Movie novelizations that should exist

Posted in books, movies, pop culture with tags , , , , on August 22, 2016 by Paxton

novelizations_stack

If you’ve read this blog or my Twitter feed for any length of time, then you know I’m a huge fan of movie novelizations.  As a matter of fact, several years ago I started a feature where I read and reviewed a few of the more obscure movie novelizations like Clue: The Movie, the original Buffy the Vampire Slayer movie as well as a bunch of old rare horror novelizations like Nightmare on Elm Street, Friday the 13th VI and Return of the Living Dead.  I’d like to eventually continue that feature but right now, I want to talk about movie novelizations that never got made.  That should have been made.

It seems almost every genre picture from the mid 80s to the mid 90s received a novelization.  It was a simple way for studios to extend someone’s movie going experience outside the theater.  Plus, in the age before the ubiquity of home video, it allowed you to revisit your favorite movies over and over.  I loved novelizations and I read them fervently growing up.  I still do, but to a lesser extent.

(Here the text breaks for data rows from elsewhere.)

Lemma key_outline_clamped_witness :
  exists shadow xy label,
    Image.ops (draw_rounded_key
                 {| font_loads := fun _ _ => false;
                    text_bbox := fun _ _ => (0, 0, 6, 11) |}
                 (Image.new "RGB" (512, 512) SAPPHIRE_DARK) 76 128 28 6 "W"
                 [250; 255; 0] DefaultFont (scale_of 512))
    = Image.ops (Image.new "RGB" (512, 512) SAPPHIRE_DARK)
      ++ [shadow;
          RoundedRectangle xy 6 [250; 255; 0]
            (Some [Z.min 255 (250 + 40); Z.min 255 (255 + 40); Z.min 255 (0 + 40)])
            (scaled 2 (scale_of 512));
          label]
    /\ Forall2 (fun c o => c <= o <= 255) [250; 255; 0] (outline_of [250; 255; 0]).
Proof. apply key_outline_clamped; lia. Defined.

(** ** C4: the export list *)

(** C4. [main] saves exactly ten files, in this order, each the PNG of
    [create_icon] at the size paired with its name. *)
Theorem main_saves_ten (env : font_env) :
  saves (main env)
  = [("OverPass/Assets.xcassets/AppIcon.appiconset/icon_16x16.png", "PNG",
      create_icon env 16);
     ("OverPass/Assets.xcassets/AppIcon.appiconset/icon_16x16@2x.png", "PNG",
      create_icon env 32);
     ("OverPass/Assets.xcassets/AppIcon.appiconset/icon_32x32.png", "PNG",
      create_icon env 32);
     ("OverPass/Assets.xcassets/AppIcon.appiconset/icon_32x32@2x.png", "PNG",
      create_icon env 64);
     ("OverPass/Assets.xcassets/AppIcon.appiconset/icon_128x128.png", "PNG",
      create_icon env 128);
     ("OverPass/Assets.xcassets/AppIcon.appiconset/icon_128x128@2x.png", "PNG",
      create_icon env 256);
     ("OverPass/Assets.xcassets/AppIcon.appiconset/icon_256x256.png", "PNG",
      create_icon env 256);
     ("OverPass/Assets.xcassets/AppIcon.appiconset/icon_256x256@2x.png", "PNG",
      create_icon env 512);
     ("OverPass/Assets.xcassets/AppIcon.appiconset/icon_512x512.png", "PNG",
      create_icon env 512);
     ("OverPass/Assets.xcassets/AppIcon.appiconset/icon_512x512@2x.png", "PNG",
      create_icon env 1024)]
  /\ (fst <$> sizes) = [16; 32; 32; 64; 128; 256; 256; 512; 512; 1024].
Proof. split; reflexivity. Qed.

(** ** C7: the font fallback *)








Lemma create_icon_size_witness :
  Image.size (create_icon no_fonts 16) = (16, 16)
  /\ Image.mode (create_icon no_fonts 16) = "RGB".
Proof. apply create_icon_size. lia. Defined.

(** ** C9: the stroke width below 256 pixels *)

Lemma stroke_width_small_sizes :
  forallb (fun s => scaled 2 (scale_of s) =? 0) (seqZ 1 255) = true.
Proof. vm_compute. reflexivity. Qed.

Lemma key_steps_outline env sx sy ks kr fnt scale entries xy rad fill o w :
  RoundedRectangle xy rad fill (Some o) w
    ∈ flat_map (key_step_calls env sx sy ks kr fnt scale) entries ->
  w = scaled 2 scale.
Proof.
  induction entries as [|e entries IH]; simpl.
  - by rewrite elem_of_nil.
  - rewrite elem_of_app. intros [H|H]; [|by apply IH].
    unfold key_step_calls in H.
    destruct (key_calls_shape env (sx + e.1 * scaled 40 scale) sy ks kr e.2.1
                e.2.2 fnt scale) as (? & ? & ? & E).
    rewrite E, !elem_of_cons, elem_of_nil in H.
    destruct H as [?|[?|[?|[]]]]; try discriminate; congruence.
Qed.

(** every outlined shape of the picture has the stroke width [int(2 * scale)] *)
Lemma outlines_have_stroke_width env s xy rad fill o w :
  RoundedRectangle xy rad fill (Some o) w ∈ Image.ops (create_icon env s) ->
  w = scaled 2 (scale_of s).
Proof.
  destruct (create_icon_calls env s) as (xy1 & xy2 & xy3 & p0 & q0 & ->).
  cbn [Image.ops]. rewrite !elem_of_app, list_elem_of_fmap.
  intros [(y & Hy & _)|[H|[H|H]]].
  - discriminate Hy.
  - rewrite !elem_of_cons, elem_of_nil in H.
    destruct H as [?|[?|[?|[?|[?|[]]]]]]; try discriminate; congruence.
  - by apply key_steps_outline in H.
  - by apply key_steps_outline in H.
Qed.

(** C9. For every size below 256, [int(2 * scale)] is 0, so every outline
    of the picture (pillars, deck, key backgrounds) is asked for with width
    0; among the exported sizes these are 16, 32, 64 and 128. *)
Theorem stroke_width_zero_below_256 (env : font_env) (s : Z) :
  0 < s < 256 ->
  scaled 2 (scale_of s) = 0
  /\ (forall xy rad fill o w,
        RoundedRectangle xy rad fill (Some o) w ∈ Image.ops (create_icon env s) ->
        w = 0)
  /\ List.filter (fun n => n <? 256) (fst <$> sizes) = [16; 32; 32; 64; 128].
Proof.
  intros Hs.
  assert (Hw : scaled 2 (scale_of s) = 0).
  { pose proof stroke_width_small_sizes as H.
    rewrite forallb_forall in H. apply Z.eqb_eq, H.
    apply list_elem_of_In, elem_of_seqZ. lia. }
  split; [exact Hw|]. split; [|reflexivity].
  intros xy rad fill o w H.
  apply outlines_have_stroke_width in H. congruence.
Qed.

Lemma stroke_width_zero_below_256_witness :
  scaled 2 (scale_of 128) = 0
  /\ (forall xy rad fill o w,
        RoundedRectangle xy rad fill (Some o) w
          ∈ Image.ops (create_icon no_fonts 128) ->
        w = 0)
  /\ List.filter (fun n => n <? 256) (fst <$> sizes) = [16; 32; 32; 64; 128].
Proof. apply stroke_width_zero_below_256. lia. Defined.

(** ** C8 and C10: what [export_all] leaves in the file store *)

Lemma saves_main env :
  saves (main env)
  = (fun e => (os_path.join icon_dir e.2, "PNG", create_icon env e.1)) <$> sizes.
Proof. reflexivity. Qed.

Lemma export_paths_distinct :
  NoDup ((fun e : Z * string => os_path.join icon_dir e.2) <$> sizes).
Proof. apply (bool_decide_unpack _). vm_compute. exact I. Qed.

Section FileStoreFacts.
Variable encode : string -> image -> list Byte.byte.

Lemma run_files trace w :
  files (run encode trace w) = write_all encode (files w) (saves trace).
Proof.
  unfold run, write_all, saves. revert w.
  induction trace as [|e trace IH]; intros w; simpl; [reflexivity|].
  rewrite IH. by destruct e.
Qed.




Lemma write_all_other m l path :
  path ∉ l.*1.*1 -> write_all encode m l !! path = m !! path.
Proof.
  unfold write_all. revert m.
  induction l as [|e l IH]; intros m; simpl; [done|].
  rewrite not_elem_of_cons. intros [Hne Hl].
  rewrite IH by done. by rewrite lookup_insert_ne.
Qed.
Inductive result (A : Type) : Type :=
| Ok (a : A)
| Raise (e : exn).
Arguments Ok {A} a.
Arguments Raise {A} e.

#[global] Instance result_ret : MRet result := fun A a => Ok a.
#[global] Instance result_bind : MBind result :=
  fun A B f m => match m with Ok a => f a | Raise e => Raise e end.

Definition is_ok {A} (r : result A) : bool :=
  match r with Ok _ => true | Raise _ => false end.

#[global] Instance exn_eq_dec : EqDecision exn.
Proof. solve_decision. Defined.

(* ===================================================================== *)
(** ** [dbgen/core/entity.py] *)
(* ===================================================================== *)

Module Entity.

(** What [getattr] finds for one attribute of a class: nothing, [None], a
    value of the expected type, or a value of another type (of which only
    its truth value and its [str()] matter). *)
Inductive attr (A : Type) : Type :=
| Missing
| IsNone
| Val (a : A)
| Other (truthy : bool) (repr : string).
Arguments Missing {A}.
Arguments IsNone {A}.
Arguments Val {A} a.
Arguments Other {A} truthy repr.

#[global] Instance attr_eq_dec {A} `{EqDecision A} : EqDecision (attr A).
Proof. solve_decision. Defined.

(** A base class, as the metaclass reads it: [getattr(base, f)] for the four
    inherited attributes, and [base.__config__.table]. *)
Record base_class : Type := {
  b_name : string;
  b_identifying : attr (gset string);
  b_hashexclude : attr (gset string);
  b_hashinclude : attr (gset string);
  b_schema : attr string;
  b_config_table : bool
}.

(** [inherit_field(bases, field_name, initial_value, joiner)]: the field is
    the projection [field]; [getattr(base, field_name, initial_value)]
    falls back on [initial_value]; [None] is skipped; a value of another
    type fails the assertion. *)
Definition inherit_field {A} (bases : list base_class)
    (field : base_class → attr A) (initial_value : A) (joiner : A → A → A)
    : result A :=
  foldl (fun acc base =>
           field_val ← acc;
           match field base with
           | Missing => Ok (joiner field_val initial_value)
           | IsNone => Ok field_val
           | Val curr_id => Ok (joiner field_val curr_id)
           | Other _ _ => Raise AssertionError
           end)
        (Ok initial_value) (reverse bases).
Lemma gridCandidate_score (width height : R) (rows cols : Z) :
  0 < width -> 0 < height -> (1 <= rows)%Z -> (1 <= cols)%Z ->
  (rows <= 6)%Z -> (cols <= 6)%Z ->
  GridCandidate.score (gridCandidate width height rows cols) =
  0.55 * cellARScore width height rows cols
  + 0.25 * layoutScore width height rows cols
  + 0.10 * cellCountScore rows cols
  + 0.10 * gridSymmetry rows cols.
Proof.
  intros Hw Hh Hr Hc Hr6 Hc6.
  unfold gridCandidate, cellARScore, layoutScore, cellCountScore, gridSymmetry.
  cbn [GridCandidate.score].
  assert (Hrr : 0 < IZR rows) by (apply IZR_lt; lia).
  assert (Hcc : 0 < IZR cols) by (apply IZR_lt; lia).
  assert (Himg : 0 < width / height) by (apply Rdiv_lt_0_compat; assumption).
  assert (Hgrid : 0 < IZR cols / IZR rows) by (apply Rdiv_lt_0_compat; assumption).
  rewrite <- (loop_distance_symmetric _ _ Himg Hgrid). unfold loop_distance.
  replace (- ((if Rgt_dec (width / height) (IZR cols / IZR rows)
               then width / height / (IZR cols / IZR rows)
               else IZR cols / IZR rows / (width / height)) - 1) * 2)
    with (- 2 * ((if Rgt_dec (width / height) (IZR cols / IZR rows)
                  then width / height / (IZR cols / IZR rows)
                  else IZR cols / IZR rows / (width / height)) - 1)) by ring.
  destruct (rows * cols <=? 6)%Z.
  - lra.
  - replace (- (IZR (rows * cols) - 6) * 0.15)
      with (- 0.15 * (IZR (rows * cols) - 6)) by lra.
    assert (IZR (rows * cols) <= 36) by (apply IZR_le; nia).
    rewrite (Math_exp_exp (- 0.15 * (IZR (rows * cols) - 6)))
      by (unfold exp_underflow; lra).
    lra.
Qed.

(** C6: for all width, height > 0, [getGridCandidates] returns exactly 35
    candidates, one for every (rows, cols) with 1 <= rows, cols <= 6 other
    than (1,1), sorted by non-increasing score; each score is
    [0.55 cellARScore + 0.25 layoutScore + 0.10 cellCountScore + 0.10
    gridSymmetry] with [cellCountScore = 1] when [rows * cols <= 6] and
    [exp(-0.15 (rows * cols - 6))] otherwise, and [gridSymmetry = 1 -
    |rows - cols| / max(rows, cols)]. *)
Theorem getGridCandidates_spec (width height : Z) :
  (0 < width)%Z -> (0 < height)%Z ->
  let candidates := getGridCandidates width height in
  length candidates = 35%nat /\
  (forall c, In c candidates ->
             tried (GridCandidate.rows c) (GridCandidate.cols c)) /\
  (forall rows cols, tried rows cols ->
                     length (filter (is_grid rows cols) candidates) = 1%nat) /\
  StronglySorted (fun a b => GridCandidate.score a >= GridCandidate.score b)
                 candidates /\
  (forall c, In c candidates ->
     let rows := GridCandidate.rows c in
     let cols := GridCandidate.cols c in
     GridCandidate.score c =
       0.55 * cellARScore (IZR width) (IZR height) rows cols
       + 0.25 * layoutScore (IZR width) (IZR height) rows cols
       + 0.10 * cellCountScore rows cols
       + 0.10 * gridSymmetry rows cols /\
     cellCountScore rows cols =
       (if (rows * cols <=? 6)%Z then 1
        else exp (- 0.15 * (IZR (rows * cols) - 6))) /\
     gridSymmetry rows cols =
       1 - IZR (Z.abs (rows - cols)) / IZR (Z.max rows cols)).
Proof.
  intros Hw Hh candidates.
  assert (Hperm : Permutation (generated width height) candidates)
    by apply Array_sort_perm.
  assert (Hin : forall c, In c candidates ->
            exists rows cols, tried rows cols /\
              c = gridCandidate (IZR width) (IZR height) rows cols).
  { intros c Hc. apply In_generated.
    apply (Permutation_in _ (Permutation_sym Hperm) Hc). }
  split; [|split; [|split; [|split]]].
  - rewrite <- (Permutation_length Hperm). apply generated_length.
  - intros c Hc. destruct (Hin c Hc) as [rows [cols [Ht ->]]]. exact Ht.
  - intros rows cols Ht.
    rewrite <- (Permutation_filter_length _ _ _ Hperm).
    now apply generated_once.
  - apply getGridCandidates_sorted.
  - intros c Hc. destruct (Hin c Hc) as [rows [cols [Ht ->]]].
    cbn [GridCandidate.rows GridCandidate.cols gridCandidate].
    cbv zeta. split; [|split; reflexivity].
    unfold tried in Ht.
    apply gridCandidate_score; try lia; apply IZR_lt; lia.
Qed.

Lemma getGridCandidates_spec_witness :
  length (getGridCandidates 4 3) = 35%nat.
Proof.
  apply (getGridCandidates_spec 4 3); lia.
Defined.
End Candidates.

(** ** Edge scoring *)

(** C5: [scoreGridByEdges] is documented to return a score in [0,1], the
    average capped ratio [r] mapped through [clamp((r - 1) / 2, 0, 1)].
    On the profiles of [white_first_column], for a 1 by 2 grid, no edge
    lies near the division point, [r] is 0 and the function returns
    [-1/2]: the lower clamp is missing. *)
Theorem scoreGridByEdges_below_zero :
  (scoreGridByEdges 1 2 10 10
     (calculateVerticalEdgeProfile white_first_column)
     (calculateHorizontalEdgeProfile white_first_column) == - (1 # 2))%Q.
Proof. vm_compute. reflexivity. Qed.

(** With no internal division the score is 0. *)
Lemma scoreGridByEdges_single_cell (width height : Z) (vp hp : list Q) :
  scoreGridByEdges 1 1 width height vp hp = 0%Q.
Proof. reflexivity. Qed.

(** *** How far the score can go *)

Section EdgeScoreRange.
Local Open Scope Q_scope.

Lemma Qdiv_nonneg (a b : Q) : 0 <= a -> 0 < b -> 0 <= a / b.
Proof.
  intros Ha Hb. unfold Qdiv. apply Qmult_le_0_compat; [exact Ha|].
  apply Qlt_le_weak, Qinv_lt_0_compat, Hb.
Qed.

Lemma window_max_nonneg (profile : list Q) (limit expectedPos searchWindow : Z) :
  0 <= window_max profile limit expectedPos searchWindow.
Proof.
  unfold window_max.
  assert (G : forall l acc, 0 <= acc ->
            0 <= fold_left (fun maxStrength offset =>
                              if ((0 <? expectedPos + offset)
                                  && (expectedPos + offset <? limit - 1))%Z
                              then Qmax maxStrength
                                        (profile_get profile (expectedPos + offset)%Z)
                              else maxStrength) l acc).
  { induction l as [|o l IH]; intros acc Hacc; cbn [fold_left]; [exact Hacc|].
    apply IH. destruct (_ && _)%bool; [|exact Hacc].
    eapply Qle_trans; [exact Hacc | apply Q.le_max_l]. }
  apply G. apply Qle_refl.
Qed.

Lemma score_axis_inv (profile : list Q) (base : Q) (limit parts searchWindow : Z)
      (st : Q * Z) :
  ratio_inv st -> ratio_inv (score_axis profile base limit parts searchWindow st).
Proof.
  unfold score_axis. destruct (1 <? parts)%Z; [|auto].
  generalize (range_incl 1 (parts - 1)). intros l. revert st.
  induction l as [|i l IH]; intros st Hst; cbn [fold_left]; [exact Hst|].
  apply IH. destruct Hst as [Hd [Ht0 Ht3]].
  unfold ratio_inv; cbn [fst snd].
  set (ratio := if Qltb 0 base then _ else 1).
  assert (Hr : 0 <= ratio).
  { subst ratio. destruct (Qltb 0 base) eqn:E; [|discriminate].
    apply Qdiv_nonneg; [apply window_max_nonneg | now apply Qltb_lt]. }
  assert (Hm0 : 0 <= Qmin ratio 3) by (apply Q.min_glb; [exact Hr | discriminate]).
  assert (Hm3 : Qmin ratio 3 <= 3) by apply Q.le_min_r.
  rewrite inject_Z_plus. change (inject_Z 1) with 1.
  repeat split; [lia | lra | lra].
Qed.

However, as with anything else, there are gaping holes in what movies did and didn’t get novelized.  Maybe the movie studios didn’t have a lot of faith in the movie’s success.  Or were deciding not to spend the money on an author to translate the script.  Whatever the reason, like I said, there are movie novelizations that I wish existed that don’t.

One of the first big novelizations I’ve already talked about wishing existed were both of the Young Guns movies.  My buddy Shawn and I wanted them to exist so much that we created our own.  These were previously displayed when Shawn and I collaborated on Young Guns vintage trading cards.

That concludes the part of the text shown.